Evaluation the effect of salinity stress on the protein and micronutrient elements content of quinoa seeds

Introduction: Quinoa (Chenopodium quinoa Willd) belongs to the Amaranth family and is native to the Andes. In recent decades, the cultivation of this plant has extended. One of the reasons for paying attention to this plant is its ability to adapt to harsh climatic conditions. It has a higher protein content than wheat, barley, corn and rice. On the other hand, plant seeds supply all the essential amino acids (including lysine, methionine and cysteine) needed by humans. The aim of this experiment was to investigate the effect of salinity stress on the amount of micronutrients and protein percentage in quinoa seeds.
Material and Methods: An experiment was planted as a split plot in a randomized complete block design with three replications on August 7, 2017. Experimental treatments included three superior genotypes (Sadough, Titicaca and NSRCQB). Genotype in sub-plot and irrigation water salinity at 3 levels of 2, 10 and 17 dS/m were located in the main plot. Finally, grain yield, saponin content (foam height), grain size and amount of micronutrients in grain and grain protein percentage were measured after saponification.
Results: The effect of salinity stress on 1000-grain weight, grain yield, grain size (1.7-2, 1.4-1.7 mm), foam height, iron, zinc, calcium content and protein yield were significant. Sadough cultivar had the highest 1000-seed weight and grain yield. Sadough and Titicaca cultivar had the highest percentage of large seeds and small seeds, respectively. With increasing salinity, seed yield of Titicaca cultivar decreased by 13% per unit increasing irrigation water salinity, while in Sadough and NSRCQB genotypes, there was no significant difference with non-saline level. With increasing salinity, the lowest foam height was related to NSRCQB genotype.
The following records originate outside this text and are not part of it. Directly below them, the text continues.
(** * ToonOut background-removal service: a shallow embedding of [main.py]

    The service is a FastAPI application with three routes of its own, next
    to the documentation routes of the framework.  Its own logic is
    the archive pipeline of [cutout_zip], the name derivation of the result
    entries, the static key check [verify_api_key], the lazy model cache
    [load_model] and the mask post-processing of [cutout_rgba].  The neural
    network, the image codecs, the resampling kernels and the ZIP parser are
    external libraries: they are the fields of a [Backend] record, and every
    statement below holds for an arbitrary backend.

    Conventions.
    - Python [str] is [string]; [str.lower] is the ASCII lowering.
    - A raised exception is the [Raise] branch of [result]; code that also
      touches the module global [_model] lives in the monad [M], which
      threads a [World].
    - [print] calls (logging) are not modelled. *)

From Stdlib Require Import ZArith List String Ascii Bool Lia QArith.
From Stdlib Require Import Strings.Byte DecimalString.
From Stdlib Require Import SpecFloat.
Import ListNotations.

Local Open Scope Z_scope.

(* ------------------------------------------------------------------ *)
(** ** Python strings and [os.path] (posixpath) *)

Module Py.

Local Open Scope string_scope.

(** [str.lower] on one ASCII character: 'A'..'Z' move to 'a'..'z'. *)
Definition lower_char (c : ascii) : ascii :=
  let n := nat_of_ascii c in
  if (Nat.leb 65 n && Nat.leb n 90)%bool then ascii_of_nat (n + 32) else c.
(** [setup_platform(hass, config, add_devices, discovery_info=None)]. The
    result is [False] from the handler and [None] at the end of the body. *)
Definition setup_platform (Tasks : pyval) (config : Config) : M world pyval :=
  let name := CONF_NAME config in
  let host := CONF_HOST config in
  let port := CONF_PORT config in
  let token := CONF_TOKEN config in
  probe <- try_except
             (let aria2c_api := Aria2cHomeassistant_init host port token in
              getVer aria2c_api ;;
              ret (inl aria2c_api))
             "ConnectionError"
             (fun error =>
                original <- pure (exc_getattr error "original") ;;
                emit (LogError "Connection to Aria2c API failed on %s:%s with message %s"
                        [PStr host; PInt port; original]) ;;
                ret (inr (PBool false))) ;;
  match probe with
  | inr failure => ret failure
  | inl aria2c_api =>
      modify (fun w => with_throttle w
                         (Some (Throttle_wrap (timedelta_seconds 1) aria2c_api))) ;;
      dev <- pure (make_devices Tasks (CONF_MONITORED_VARIABLES config) aria2c_api name) ;;
      add_devices dev ;;
      ret PNone
  end.

(** ** Vocabulary of the properties *)

(** The reply the daemon gives to the call [_post self action params] made in
    the world [w]; [None] when the request cannot be built, in which case no
    call is made. *)
Definition next_reply (w : world) (self : Aria2cHomeassistant) (action : string)
    (params : list pyval) : option net_reply :=
  match call_genPayload self action params with
  | Ret p => Some (daemon w (List.length (calls w)) (mk_request (serverUrl self) p))
  | Raise _ => None
  end.

(** A call fails when the transport fails or when the parsed response
    contains an ["error"] field. *)
Definition reply_fails (r : net_reply) : bool :=
  match r with
  | ConnFail _ => true
  | HttpReply (Some j) =>
      match contains "error" j with
      | Ret true => true
      | _ => false
      end
  | HttpReply None => false
  end.
Lemma mapE_total {A B} (f : A → error + B) (l : list A) :
  (∀ x, x ∈ l → ∃ y, f x = inr y) → ∃ ys, mapE f l = inr ys.
Proof.
  induction l as [|x l IH]; intros H; simpl; [by eexists|].
  destruct (H x) as [y ->]; [by left|].
  destruct IH as [ys ->]; [|by eexists]. intros x' Hx'. apply H. by right.
Qed.

Lemma mapE_error {A B} (f : A → error + B) (l : list A) (x : A) (e : error) :
  x ∈ l → f x = inl e → ∃ x' e', x' ∈ l ∧ f x' = inl e' ∧ mapE f l = inl e'.
Proof.
  induction 1 as [x l|x x' l Hin IH]; intros Hx; simpl.
  - rewrite Hx. exists x, e. split; [by left|done].
  - destruct (f x') as [e0|y] eqn:Hx'.
    + exists x', e0. split; [by left|done].
    + destruct (IH Hx) as (x0 & e0 & Hin0 & Hf0 & ->).
      exists x0, e0. split; [by right|done].
Qed.

Lemma encodeValue_float (f : float64) :
  encodeValue (JFloat f) =
    if finite f then inr (formatFloat f) else inl (UnsupportedValueError f).
Proof. unfold encodeValue, finite. by destruct (IsNaN f || IsInf f). Qed.

(** The object of a key that the table holds, when its numbers are
    finite. *)
Lemma encodeObject_present (stats : table) (route : string) (row : rowStats) (d : nat) :
  stats !! route = Some row → finite_row row = true →
  encodeObject d (jsonEntry stats route) =
    inr (bracketed "{" "}" d
      [ field_text "route" (encodeString (display route));
        field_text "service" (encodeString (dst row));
        field_text "success" (formatFloat (successRate row));
        field_text "rps" (formatFloat (requestRate row));
        field_text "latency_ms_p50" (pretty (latencyP50 row));
        field_text "latency_ms_p95" (pretty (latencyP95 row));
        field_text "latency_ms_p99" (pretty (latencyP99 row));
        field_text "tls" (formatFloat (tlsPercent row)) ]).
Proof.
  intros Hrow Hfin. unfold finite_row in Hfin.
  apply andb_true_iff in Hfin as [[H1 H2]%andb_true_iff H3].
  apply negb_true_iff in H1, H2, H3.
  unfold encodeObject, jsonEntry, json_fields, encodeField. rewrite Hrow. simpl.
  by rewrite H1, H2, H3.
Qed.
The interaction effect of salinity stress and genotype on grain yield, foam height, percentage of iron, zinc, calcium, protein and protein yield was significant. With increasing salinity, iron content in Titicaca cultivar, zinc content in all three genotypes, nitrogen in Sadough and NSRCQB, calcium in Titicaca, protein percentage in Sadough and NSRCQB increased significantly compared to non-saline conditions. With increasing salinity, the highest increase slope among micronutrients was related to grain. Protein yield in Sadough and NSRCQB cultivars was not affected by salinity increase, while in Titicaca cultivar decreased by 13% per unit of irrigation water salinity.
Conclusion: With increasing salinity up to 10 dS/m, the seed yield of three quinoa genotypes was not affected and this plant is recommended for exploitation of saline water resources. Sadough cultivar was the best among the three genotypes. The percentage of micronutrients iron, calcium, zinc and grain protein increased under saline conditions and despite the decrease in grain yield, the protein yield per square meter was not affected. The rate of increase in micronutrients and decrease in yield with increasing salinity of irrigation water is affected by genotype. Since the quantity and quality of quinoa seeds are not affected by water salinity, it can be effective in improving food security in marginal areas.